The abstract below is not edited. The abstract is also on PubMed. Free full text is not available.
Warren, L., et al. (2015). Inflammatory breast cancer and development of brain metastases: risk factors and outcomes. Breast Cancer Research and Treatment, 151(1), 225-32. doi: 10.1007/s10549-015-3381-8.

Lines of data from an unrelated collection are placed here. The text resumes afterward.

(** What the file holds: the whole text [json.dump] writes for a document;
    or, after a write that failed under way, only the first [n] characters
    of that text (fewer than all of it); or some other text that is not
    JSON; or, after a write that failed inside a character that takes
    several bytes, the first [n] characters of the text of a document and
    then an incomplete character, which is not valid UTF-8. *)
Inductive file_content : Type :=
  | Text (d : document)
  | Truncated (d : document) (n : nat)
  | Malformed (text : string)
  | TruncatedInside (d : document) (n : nat).

(** How a coming [open(path, 'w')] followed by [json.dump] goes: well; the
    file cannot be opened; the write fails after [n] whole characters; the
    write fails after [n] characters and a part of the next one. *)
Inductive fault : Type :=
  | NoFault
  | OpenFails
  | WriteFails (n : nat)
  | WriteFailsInside (n : nat).

(** Whether the text of a document has a character of several bytes.  The
    keys and the numbers are ASCII, and [json.dump] is called with
    [ensure_ascii=False], so such a character is written as it is. *)
Definition opt_several_bytes (o : option string) : bool :=
  match o with Some s => Text.several_bytes s | None => false end.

Brain metastases are associated with significant morbidity. Minimal research has been conducted on the risk factors for and incidence of brain metastases in women with inflammatory breast cancer (IBC). 210 women with Stage III or IV IBC diagnosed from 1997-2011 were identified. Competing risk analysis and competing risks regression were used to calculate the incidence of brain metastases and identify significant risk factors. After a median follow-up in surviving patients of 2.8 years (range 0.6-7.6) and 3.3 years (range 0.2-14.5) in the 47 and 163 patients with (MET) and without (non-MET) metastatic disease at diagnosis, 17 (36 %) and 30 (18 %) developed brain metastases, respectively. The cumulative incidence at 1, 2, and 3 years was 17 % [95 % confidence interval (CI), 8-30], 34 % (95 % CI, 20-48), and 37 % (95 % CI, 22-51) for the MET cohort. The corresponding non-MET values were 4 % (95 % CI, 2-8), 8 % (95 % CI 5-13), and 15 % (95 % CI, 10-22). Once non-MET patients developed extracranial distant metastases, the subsequent 1, 2, and 3 years cumulative incidence of brain metastases was 18 % (95 % CI, 10-28), 25 % (95 % CI, 15-36), and 31 % (95 % CI, 20-43). On multivariate analysis, brain metastases were associated with younger age [hazard ratio (HR), 0.73; 95 % CI, 0.53-1.00; P = 0.05] and distant metastases at diagnosis (HR, 2.33; 95 % CI, 1.11-4.89; P = 0.03). The incidence of brain metastases is high in women with IBC. Particularly for patients with extracranial distant metastases, routine screening with magnetic resonance imaging should be considered.